(Items from a dataset)

(** * MUSE output cache ([muse.outputs.cache], [muse.outputs.sector])

    A shallow embedding of the output-caching subsystem of MUSE and the
    properties of its accumulate-and-flush behaviour.

    Python objects are modelled by the data they carry:
    - a [dict] is an insertion-ordered association list with unique keys
      ([dict_set] replaces in place, appends otherwise);
    - an exception is a value of [exn], a call that may raise returns a
      [result];
    - an [xr.DataArray] is a name, its dimensions and one record per element
      (the labels of the element along each dimension and its value), in
      row-major order; every dimension carries a coordinate, and there is
      no coordinate besides those of the dimensions;
    - an [xr.Dataset], as this program uses it, is the ordered collection of
      its data variables; the alignment xarray performs when a variable is
      assigned (re-indexing on the coordinates the dataset has, or an
      error) is a parameter of the assignment, [xr_align] being xarray's
      behaviour on the arrays described above;
    - a [pd.DataFrame] is its list of column names and its rows, each row a
      list of cells in column order;
    - numeric cells are integers: the program only compares them for
      equality. *)

From Stdlib Require Import String Ascii ZArith Bool Arith Lia OrderedTypeEx.
From Stdlib Require Import List Sorted Permutation.
Import ListNotations.
Open Scope string_scope.
Open Scope list_scope.

Set Implicit Arguments.

(** ** Python runtime *)

Inductive exn : Type :=
| TypeError
| KeyError
| AttributeError
| ValueError
| MergeError
| OtherError (msg : string).

Inductive result (A : Type) : Type :=
| Ok (a : A)
| Raise (e : exn).

Arguments Ok {A} a.
Arguments Raise {A} e.

Definition bind {A B : Type} (r : result A) (k : A -> result B) : result B :=
  match r with
  | Ok a => k a
  | Raise e => Raise e
  end.

Notation "'let*' x ':=' r 'in' k" := (bind r (fun x => k))
  (at level 10, x name, r at level 100, k at level 200).

(** Keys of dictionaries: types with a boolean equality. *)
Class EqKey (K : Type) : Type := {
  keqb : K -> K -> bool;
  keqb_eq : forall x y, keqb x y = true <-> x = y
}.

#[export] Instance EqKey_string : EqKey string :=
  {| keqb := String.eqb; keqb_eq := String.eqb_eq |}.

#[export] Instance EqKey_nat : EqKey nat :=
  {| keqb := Nat.eqb; keqb_eq := Nat.eqb_eq |}.

(** Insertion-ordered dictionaries. *)
Section Dict.
Context {K V : Type} `{EqKey K}.

Definition dict : Type := list (K * V).

(** [d.get(k)] *)
Fixpoint dict_get (k : K) (d : dict) : option V :=
  match d with
  | [] => None
  | (k', v) :: d' => if keqb k k' then Some v else dict_get k d'
  end.

(** [k in d] *)
Definition dict_mem (k : K) (d : dict) : bool :=
  match dict_get k d with Some _ => true | None => false end.

(** [d[k]] *)
Definition dict_getitem (k : K) (d : dict) : result V :=
  match dict_get k d with Some v => Ok v | None => Raise KeyError end.

(** [d[k] = v]: an existing key keeps its position. *)
Fixpoint dict_set (k : K) (v : V) (d : dict) : dict :=
  match d with
  | [] => [(k, v)]
  | (k', v') :: d' =>
      if keqb k k' then (k', v) :: d' else (k', v') :: dict_set k v d'
  end.

Definition dict_keys (d : dict) : list K := map fst d.
End Dict.

Arguments dict K V : clear implicits.

(** ** Arrays and tables *)

(** A scalar held by a coordinate or a cell. *)
Inductive scalar : Type :=
| SNaN
| SStr (s : string)
| SNum (z : Z).

Definition scalar_eqb (a b : scalar) : bool :=
  match a, b with
  | SNaN, SNaN => true
  | SStr s, SStr t => String.eqb s t
  | SNum x, SNum y => Z.eqb x y
  | _, _ => false
  end.

(** The name of an array or of a data variable: any hashable; here a string
    or an arrival index. *)
Inductive label : Type :=
| LStr (s : string)
| LInt (n : nat).

Record DataArray : Type := {
  da_name : option label;
  da_dims : list string;
  da_elems : list (list scalar * scalar)
}.

(** [data.copy()]: a deep copy of an immutable value. *)
Definition copy (data : DataArray) : DataArray := data.

(** [data.rename(name)] *)
Definition rename (name : label) (data : DataArray) : DataArray :=
  {| da_name := Some name; da_dims := da_dims data; da_elems := da_elems data |}.

(** A data variable of a dataset: an array without its name. *)
Record DataVar : Type := {
  var_dims : list string;
  var_elems : list (list scalar * scalar)
}.

Definition as_variable (data : DataArray) : DataVar :=
  {| var_dims := da_dims data; var_elems := da_elems data |}.

(** [xr.Dataset]: data variables by name, in insertion order. *)
Definition Dataset : Type := dict nat DataVar.

(** [xr.Dataset()] *)
Definition Dataset_new : Dataset := [].

(** [len(ds)]: the number of data variables. *)
Definition Dataset_len (ds : Dataset) : nat := length ds.

(** [ds[key] = data]: xarray first aligns the new variable on the
    coordinates of the dataset, which gives the variable as it is stored or
    raises; the variables already there are left as they are. *)
Definition Dataset_setitem (align : Dataset -> DataArray -> result DataVar)
           (key : nat) (data : DataArray) (ds : Dataset) : result Dataset :=
  let* v := align ds data in
  Ok (dict_set key v ds).

(** [ds[key]]: the variable as an array named by its key. *)
Definition Dataset_getitem (key : nat) (ds : Dataset) : result DataArray :=
  let* v := dict_getitem key ds in
  Ok {| da_name := Some (LInt key); da_dims := var_dims v; da_elems := var_elems v |}.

# PROBLEM DETAILS
The answer should be only the number of lines in the data that include "option".

# REPLY
2